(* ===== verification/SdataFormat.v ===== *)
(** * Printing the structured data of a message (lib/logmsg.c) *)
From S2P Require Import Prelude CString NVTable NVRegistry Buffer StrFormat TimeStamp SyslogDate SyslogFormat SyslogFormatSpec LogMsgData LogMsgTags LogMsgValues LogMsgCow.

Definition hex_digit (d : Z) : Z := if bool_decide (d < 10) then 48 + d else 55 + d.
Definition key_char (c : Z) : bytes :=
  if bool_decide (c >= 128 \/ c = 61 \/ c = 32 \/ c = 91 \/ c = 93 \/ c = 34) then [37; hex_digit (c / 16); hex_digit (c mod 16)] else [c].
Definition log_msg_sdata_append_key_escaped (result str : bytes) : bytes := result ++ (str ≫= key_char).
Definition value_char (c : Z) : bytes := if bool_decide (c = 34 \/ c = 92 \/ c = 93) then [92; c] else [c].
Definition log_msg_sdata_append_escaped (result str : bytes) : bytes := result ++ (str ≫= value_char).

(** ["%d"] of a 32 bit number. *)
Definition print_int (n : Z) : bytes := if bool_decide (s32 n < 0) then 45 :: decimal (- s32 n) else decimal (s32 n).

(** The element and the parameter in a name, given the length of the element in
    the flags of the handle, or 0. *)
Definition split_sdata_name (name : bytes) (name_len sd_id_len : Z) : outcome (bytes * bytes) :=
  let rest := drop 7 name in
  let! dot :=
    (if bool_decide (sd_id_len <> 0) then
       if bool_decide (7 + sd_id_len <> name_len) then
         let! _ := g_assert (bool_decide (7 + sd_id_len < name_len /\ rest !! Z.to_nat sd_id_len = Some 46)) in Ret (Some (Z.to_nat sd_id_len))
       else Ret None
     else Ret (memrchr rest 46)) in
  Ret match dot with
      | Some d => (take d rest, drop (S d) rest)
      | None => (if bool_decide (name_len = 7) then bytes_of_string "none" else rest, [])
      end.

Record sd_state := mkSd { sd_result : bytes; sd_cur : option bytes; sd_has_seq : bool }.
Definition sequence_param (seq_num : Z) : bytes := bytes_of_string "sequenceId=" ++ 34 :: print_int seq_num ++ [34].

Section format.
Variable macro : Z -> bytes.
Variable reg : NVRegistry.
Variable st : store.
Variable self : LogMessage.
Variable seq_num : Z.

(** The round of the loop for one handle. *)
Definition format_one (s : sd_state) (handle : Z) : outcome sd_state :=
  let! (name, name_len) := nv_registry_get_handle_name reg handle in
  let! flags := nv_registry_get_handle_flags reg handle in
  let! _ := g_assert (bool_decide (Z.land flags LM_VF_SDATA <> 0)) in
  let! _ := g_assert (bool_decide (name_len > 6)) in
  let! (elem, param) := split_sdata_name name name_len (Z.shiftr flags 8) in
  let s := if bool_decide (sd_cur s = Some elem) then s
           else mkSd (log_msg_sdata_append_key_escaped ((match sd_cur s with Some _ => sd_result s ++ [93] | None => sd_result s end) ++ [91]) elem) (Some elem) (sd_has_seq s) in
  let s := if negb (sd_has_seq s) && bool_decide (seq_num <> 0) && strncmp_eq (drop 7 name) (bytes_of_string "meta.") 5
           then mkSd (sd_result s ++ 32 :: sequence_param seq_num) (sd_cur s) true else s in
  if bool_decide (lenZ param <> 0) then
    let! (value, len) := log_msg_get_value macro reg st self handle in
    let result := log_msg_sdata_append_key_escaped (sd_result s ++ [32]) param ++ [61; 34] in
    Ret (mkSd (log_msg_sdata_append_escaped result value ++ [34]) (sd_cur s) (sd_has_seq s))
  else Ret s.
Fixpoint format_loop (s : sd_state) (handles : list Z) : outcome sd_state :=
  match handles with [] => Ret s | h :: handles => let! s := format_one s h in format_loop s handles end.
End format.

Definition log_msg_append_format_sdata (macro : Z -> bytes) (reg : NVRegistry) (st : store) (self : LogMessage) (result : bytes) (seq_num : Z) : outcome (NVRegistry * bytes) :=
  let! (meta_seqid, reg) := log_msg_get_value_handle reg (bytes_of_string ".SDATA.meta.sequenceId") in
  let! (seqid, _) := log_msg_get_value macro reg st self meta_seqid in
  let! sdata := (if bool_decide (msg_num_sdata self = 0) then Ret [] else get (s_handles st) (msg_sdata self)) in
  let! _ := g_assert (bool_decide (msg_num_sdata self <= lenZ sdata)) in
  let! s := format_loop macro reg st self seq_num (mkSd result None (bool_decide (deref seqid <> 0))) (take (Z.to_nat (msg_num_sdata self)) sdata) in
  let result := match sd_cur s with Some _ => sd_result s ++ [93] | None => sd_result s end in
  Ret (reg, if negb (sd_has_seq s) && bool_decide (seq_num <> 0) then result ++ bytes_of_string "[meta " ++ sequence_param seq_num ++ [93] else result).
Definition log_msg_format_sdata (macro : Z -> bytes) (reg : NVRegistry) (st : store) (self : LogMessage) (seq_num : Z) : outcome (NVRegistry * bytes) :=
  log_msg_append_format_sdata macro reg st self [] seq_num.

=======

To do: For the listing above, say how many lines hold the word "rest". Nothing but the number is needed.

Reply: 5